It is also possible he is an extremely light palomino - sometimes they are pretty darn close to white.

The ApHC permits crossing with Quarterhorses, so it is also possible the owner is just referring to the Appy/QH mix, even if both sire and dam are registered Appys...


----------



## ARTEMISBLOSSOM (Apr 3, 2011)

thanks faceman that makes sense


----------



## NdAppy (Apr 8, 2009)

Personally the horse appears grey in those pictures.


----------



## Faceman (Nov 29, 2007)

Yup, could very well be grey...there is no reason a fewspot can't be grey...


----------



## verona1016 (Jul 3, 2011)

A few spot appy would have pink skin wherever he's white, right? I see the mottling around his muzzle, but can't really tell what color his skin is on his body. I also see he has dark hooves; again, not sure if this is normal for few spots or not.

Perhaps one of our appy experts could explain if those traits point towards being gray instead of few spot (or if they're not conclusive)?


----------



## Faceman (Nov 29, 2007)

verona1016 said:


> A few spot appy would have pink skin wherever he's white, right? I see the mottling around his muzzle, but can't really tell what color his skin is on his body. I also see he has dark hooves; again, not sure if this is normal for few spots or not.
> 
> Perhaps one of our appy experts could explain if those traits point towards being gray instead of few spot (or if they're not conclusive)?


IMO he is not grey - he could be, but I doubt it. If I am seeing the pictures correctly, he still has a couple of small spots. Progressive Appy whitening usually does not wash out those small spots, but grey washes out everything - spots and all. The fact that the spots are still there at age 12 leads me to believe he is not grey, just as the presence of minimal base color would suggest the same thing in a mostly white pinto patterned horse...


----------



## NdAppy (Apr 8, 2009)

Not necessarily Face. My grandmother's mare Easy was grey as grey can be and still had some of her spots when I last saw her and she's over 20. Imply still had a lot when he passed at 14 and he was grey also.
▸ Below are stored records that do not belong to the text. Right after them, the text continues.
Lemma heartbeat_tick_run w :
  heartbeat_tick w =
    (Returned tt,
     mkWorld (rng w) (csv_log w)
       (stdout w ++ heartbeat_errors (fails (switch_conn w))
                      (length (packet_outs (switch_conn w))) (range NUM_PATIENTS)
                 ++ [SentHeartbeats (clock w)])
       (mkConn (packet_outs (switch_conn w) ++
                  heartbeat_calls (fails (switch_conn w))
                    (length (packet_outs (switch_conn w))) (range NUM_PATIENTS))
               (fails (switch_conn w)) (inbound (switch_conn w)))
       (clock w + HEARTBEAT_NS)).
Proof.
  unfold heartbeat_tick. unfold bind at 1. rewrite heartbeat_sends_run.
  unfold bind, now, print, sleep.
  cbn [rng csv_log stdout switch_conn clock]. rewrite <- app_assoc. reflexivity.
Qed.

Lemma heartbeat_errors_elem fails pids :
  forall n k pid e,
    pids !! k = Some pid ->
    fails (n + k)%nat (raw (heartbeat_pkt pid)) = Some e ->
    ErrorHeartbeat pid e ∈ heartbeat_errors fails n pids.
Proof.
  induction pids as [|a pids IH]; intros n k pid e Hk Hf; [discriminate|].
  cbn [heartbeat_errors]. destruct k as [|k].
  - injection Hk as ->. rewrite Nat.add_0_r in Hf. rewrite Hf. left.
  - cbn in Hk. assert (ErrorHeartbeat pid e ∈ heartbeat_errors fails (S n) pids).
    { apply (IH (S n) k); [exact Hk|].
      replace (S n + k)%nat with (n + S k)%nat by lia. exact Hf. }
    destruct (fails n (raw (heartbeat_pkt a))); [right|]; assumption.
Qed.

Lemma printed_app w w' l : stdout w' = stdout w ++ l -> printed w w' = l.
Proof. unfold printed. intros ->. apply drop_app_length. Qed.

Lemma range_elem n pid : pid ∈ range n <-> 0 <= pid < n.
Proof.
  unfold range. rewrite list_elem_of_fmap. split.
  - intros (k & -> & Hk). apply elem_of_seq in Hk. lia.
  - intros H. exists (Z.to_nat pid). split; [lia|]. apply elem_of_seq. lia.
Qed.


(** C8. Whatever calls the connection fails, one tick returns normally and
    makes the [PacketOut] call of every patient of [0, NUM_PATIENTS), in
    order; a failed call is recorded as failed and reported on standard
    output with the patient's id, and the calls after it are made all the
    same. *)
Theorem heartbeat_send_failure_is_local (w : World) :
  exists w',
    heartbeat_tick w = (Returned tt, w') /\
    new_packet_outs w w' =
      heartbeat_calls (fails (switch_conn w))
                      (length (packet_outs (switch_conn w)))
                      (range NUM_PATIENTS) /\
    map fst (new_packet_outs w w') = heartbeat_frames /\
    (forall k pid e,
       range NUM_PATIENTS !! k = Some pid ->
       fails (switch_conn w) (length (packet_outs (switch_conn w)) + k)%nat
             (raw (heartbeat_pkt pid)) = Some e ->
       ErrorHeartbeat pid e ∈ printed w w' /\
       new_packet_outs w w' !! k = Some (raw (heartbeat_pkt pid), false) /\
       (forall k' pid', range NUM_PATIENTS !! k' = Some pid' ->
          exists ok, new_packet_outs w w' !! k' = Some (raw (heartbeat_pkt pid'), ok))).
Proof.
  eexists. split; [apply heartbeat_tick_run|].
  set (c := switch_conn w). set (n0 := length (packet_outs c)).
  assert (forall fl pids n k pid,
            pids !! k = Some pid ->
            heartbeat_calls fl n pids !! k =
              Some (raw (heartbeat_pkt pid),
                    match fl (n + k)%nat (raw (heartbeat_pkt pid)) with
                    | None => true | Some _ => false end)) as Hcall.
  { intros fl pids. induction pids as [|a pids IH]; intros n k pid Hk;
      [discriminate|].
    destruct k as [|k].
    - injection Hk as ->. rewrite Nat.add_0_r. reflexivity.
    - replace (n + S k)%nat with (S n + k)%nat by lia.
      exact (IH (S n) k pid Hk). }
  match goal with
  | |- new_packet_outs w ?w1 = _ /\ _ =>
      assert (new_packet_outs w w1 = heartbeat_calls (fails c) n0 (range NUM_PATIENTS))
        as Hnew by (apply new_packet_outs_app; reflexivity);
      assert (printed w w1 =
              heartbeat_errors (fails c) n0 (range NUM_PATIENTS)
                ++ [SentHeartbeats (clock w)])
        as Hpr by (apply printed_app; reflexivity)
  end.
  rewrite Hnew, Hpr. split; [reflexivity|].
  split; [apply heartbeat_calls_frames|].
  intros k pid e Hk Hf. split; [|split].
  - apply elem_of_app. left. eapply heartbeat_errors_elem; eassumption.
  - rewrite (Hcall _ _ _ _ _ Hk). fold c n0 in Hf. rewrite Hf. reflexivity.
  - intros k' pid' Hk'. rewrite (Hcall _ _ _ _ _ Hk'). eauto.
Qed.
Ill try and dig up pics.


----------



## Peppy Barrel Racing (Aug 16, 2011)

Could it be varnish making her appear gray?
_Posted via Mobile Device_


----------



## Faceman (Nov 29, 2007)

Peppy Barrel Racing said:


> Could it be varnish making her appear gray?
> _Posted via Mobile Device_


It is possible - but it wouldn't make him that white at that age...that much white would have to come from being a fewspot or grey.


----------